“I am the first yard of silk ever produced in Canada. It was in 1922 at the Bruck Silk Mills in Cowansville, Quebec. Recognized for my durability as well as for my fine quality, I was cut away from the rest of my bolt. I was framed as witness to my significance to the history of Quebec and, indeed, to Canada.”
– Quote published by the Quebec Anglophone Heritage Network. This artifact is part of the 100 objects collection that represents the identity of the English-speaking people of Quebec.
An unprecedented achievement
At its inauguration on July 21, 1922, the mill produces the first full-width silk yardage in Canada. At the time, Bruck is the only company to produce fabrics in their entire width from raw silk imported from Japan. Its competitors only make trimmings, laces, ribbons, or sewing threads. This precious artifact is now preserved and exhibited in the Bruck Museum. It is part of the 100 Objects collection that represents English-speaking communities in Quebec, as selected by the Quebec Anglophone Heritage Network (QAHN).
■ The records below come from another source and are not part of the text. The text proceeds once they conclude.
(** * geass-trading: connection lifecycle and health aggregation

    A shallow embedding of [src/config/prisma.service.ts],
    [src/health/health.service.ts], [src/health/health.controller.ts] and
    the [validateEnvironment] function of [src/config/env.validation.ts].

    The TypeScript methods are [async] functions that talk to a database
    client, read the wall clock, write to a logger and may throw.  They are
    embedded as computations in a state-and-exception monad [M] over a
    [World] that records everything outside the process: the clock, the
    replies the outside will give at each suspension point, and the trace of
    what the code did to the outside (client calls, timers, log lines). *)

From Stdlib Require Import ZArith List String Bool Lia DecimalString.
Import ListNotations.
Local Open Scope string_scope.
Local Open Scope list_scope.
Local Open Scope Z_scope.

(** ** JavaScript values that cross the embedding *)

(** A thrown value.  The services only ever catch, log and rethrow what the
    database client raised, so an error is its message. *)
Inductive exn : Type :=
| JsError (message : string).

(** [new Date(ms).toISOString()]: the rendered text is determined by the
    epoch milliseconds it is rendered from, which is what is kept. *)
Inductive IsoString : Type :=
| toISOString (epochMillis : Z).

(** The tagged templates handed to [$executeRaw] and [$queryRaw]. *)
Definition sql : Type := string.

Inductive LogLevel : Type := LOG | WARN | ERROR.

(** What the process does to the outside, in program order. *)
Inductive event : Type :=
| EvConnect
| EvDisconnect
| EvExecuteRaw (statement : sql)
| EvQueryRaw (statement : sql)
| EvSetTimeout (delay : Z)
| EvLogger (level : LogLevel) (message : string) (error : option exn).

(** Modelled from the spec: the connection state of the Prisma client, which
    lives inside [PrismaClient] (an external library) and has no field in
    the repository.  The states are those of section 3 of the specification;
    [Connecting] is the time spent inside [$connect]. *)
Inductive ConnectionState : Type :=
| Disconnected
| Connecting
| Connected
| Failed.

(** The outside's answer at one suspension point ([await]): how many
    milliseconds of wall-clock time pass before the process resumes, and
    whether the awaited promise rejects. *)
Record reply : Type := mkReply {
  took : Z;
  failure : option exn
}.

(** [process.memoryUsage()], the two fields the health check reads. *)
Record MemoryUsage : Type := mkMemoryUsage {
  heapUsed : Z;
  heapTotal : Z
}.

Record World : Type := mkWorld {
  clock : Z;                          (* what [Date.now()] reads *)
  awaits : nat;                       (* suspension points passed so far *)
  oracle : nat -> reply;              (* the outside's answer at each one *)
  connection : ConnectionState;
  memory_now : MemoryUsage;
  npm_package_version : option string;  (* process.env.npm_package_version *)
  NODE_ENV : option string;             (* process.env.NODE_ENV *)
  trace : list event
}.

(** ** The monad of [async] methods *)

Inductive result (A : Type) : Type :=
| Ok (value : A)
| Throw (error : exn).
Arguments Ok {A} value.
Arguments Throw {A} error.

Definition M (A : Type) : Type := World -> result A * World.

Definition ret {A} (a : A) : M A := fun w => (Ok a, w).

Definition bind {A B} (m : M A) (k : A -> M B) : M B :=
  fun w =>
    match m w with
    | (Ok a, w') => k a w'
    | (Throw e, w') => (Throw e, w')
    end.

Definition throw {A} (e : exn) : M A := fun w => (Throw e, w).

(** [try { body } catch (error) { handler }] *)
Definition try_catch {A} (body : M A) (handler : exn -> M A) : M A :=
  fun w =>
    match body w with
    | (Ok a, w') => (Ok a, w')
    | (Throw e, w') => handler e w'
    end.

Declare Scope async_scope.
Delimit Scope async_scope with async.
Notation "x <- m ;; k" := (bind m (fun x => k))
  (at level 61, m at next level, right associativity) : async_scope.
Notation "m ;; k" := (bind m (fun _ => k))
  (at level 61, right associativity) : async_scope.
Local Open Scope async_scope.

(** ** The outside: clock, client, timers, logger, process *)

Definition record (ev : event) (w : World) : World :=
  mkWorld (clock w) (awaits w) (oracle w) (connection w) (memory_now w)
          (npm_package_version w) (NODE_ENV w) (trace w ++ [ev]).

(** Pass one suspension point: the clock moves by what the outside says. *)
Definition resume (elapsed : Z) (w : World) : World :=
  mkWorld (clock w + elapsed) (S (awaits w)) (oracle w) (connection w)
          (memory_now w) (npm_package_version w) (NODE_ENV w) (trace w).

Definition set_connection (c : ConnectionState) (w : World) : World :=
  mkWorld (clock w) (awaits w) (oracle w) c (memory_now w)
          (npm_package_version w) (NODE_ENV w) (trace w).

(** The reply the outside gives at the next suspension point. *)
Definition next_reply (w : World) : reply := oracle w (awaits w).

(** [Date.now()].  The clock of a world moves only at suspension points
    ([resume]): two reads with no [await] between them see the same
    millisecond. *)
Definition Date_now : M Z := fun w => (Ok (clock w), w).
International exposure: the Wembley colonial exhibition
As a national jewel in the crown of the silk industry, Bruck Silk Mills has the honour of being selected to represent Canada at the British Empire Exhibition held in Wembley, England, from April 1924 to October 1925. This great event celebrating the British Empire attracts about 27 million visitors. It is an important showcase for Bruck, which takes advantage of it to develop new markets. Its silks are tremendously popular and receive a gold medal and a special mention from Queen Victoria.